─── Raw data

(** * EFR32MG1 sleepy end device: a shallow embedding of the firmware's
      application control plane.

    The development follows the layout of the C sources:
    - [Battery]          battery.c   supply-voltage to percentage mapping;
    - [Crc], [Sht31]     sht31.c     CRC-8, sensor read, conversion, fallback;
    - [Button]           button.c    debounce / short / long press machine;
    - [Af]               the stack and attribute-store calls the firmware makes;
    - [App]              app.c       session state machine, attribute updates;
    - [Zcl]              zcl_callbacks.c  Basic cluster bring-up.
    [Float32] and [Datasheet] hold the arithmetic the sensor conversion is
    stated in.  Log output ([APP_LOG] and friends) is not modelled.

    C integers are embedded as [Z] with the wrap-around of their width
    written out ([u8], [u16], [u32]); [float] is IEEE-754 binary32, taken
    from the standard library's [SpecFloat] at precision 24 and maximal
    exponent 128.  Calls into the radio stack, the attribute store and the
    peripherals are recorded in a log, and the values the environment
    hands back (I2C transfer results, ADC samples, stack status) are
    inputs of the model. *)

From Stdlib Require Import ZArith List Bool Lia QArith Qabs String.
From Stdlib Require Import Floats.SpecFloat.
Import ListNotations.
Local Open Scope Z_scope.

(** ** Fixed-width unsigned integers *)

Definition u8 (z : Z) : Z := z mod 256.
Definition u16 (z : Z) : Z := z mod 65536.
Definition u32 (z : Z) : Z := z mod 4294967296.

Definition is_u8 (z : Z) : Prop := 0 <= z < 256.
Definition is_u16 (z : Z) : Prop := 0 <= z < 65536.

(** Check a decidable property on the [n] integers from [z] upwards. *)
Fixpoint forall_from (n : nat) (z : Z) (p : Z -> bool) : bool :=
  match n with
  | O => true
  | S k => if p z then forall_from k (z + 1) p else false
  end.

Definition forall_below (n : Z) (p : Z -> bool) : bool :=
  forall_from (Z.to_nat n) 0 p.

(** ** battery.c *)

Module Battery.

──────

In the material above, transcribe exactly the lines beginning at the one with "- [Crc], [Sht31]" and ending at the one with "Definition is_u8 (z", both included.

    - [Crc], [Sht31]     sht31.c     CRC-8, sensor read, conversion, fallback;
    - [Button]           button.c    debounce / short / long press machine;
    - [Af]               the stack and attribute-store calls the firmware makes;
    - [App]              app.c       session state machine, attribute updates;
    - [Zcl]              zcl_callbacks.c  Basic cluster bring-up.
    [Float32] and [Datasheet] hold the arithmetic the sensor conversion is
    stated in.  Log output ([APP_LOG] and friends) is not modelled.

    C integers are embedded as [Z] with the wrap-around of their width
    written out ([u8], [u16], [u32]); [float] is IEEE-754 binary32, taken
    from the standard library's [SpecFloat] at precision 24 and maximal
    exponent 128.  Calls into the radio stack, the attribute store and the
    peripherals are recorded in a log, and the values the environment
    hands back (I2C transfer results, ADC samples, stack status) are
    inputs of the model. *)

From Stdlib Require Import ZArith List Bool Lia QArith Qabs String.
From Stdlib Require Import Floats.SpecFloat.
Import ListNotations.
Local Open Scope Z_scope.

(** ** Fixed-width unsigned integers *)

Definition u8 (z : Z) : Z := z mod 256.
Definition u16 (z : Z) : Z := z mod 65536.
Definition u32 (z : Z) : Z := z mod 4294967296.

Definition is_u8 (z : Z) : Prop := 0 <= z < 256.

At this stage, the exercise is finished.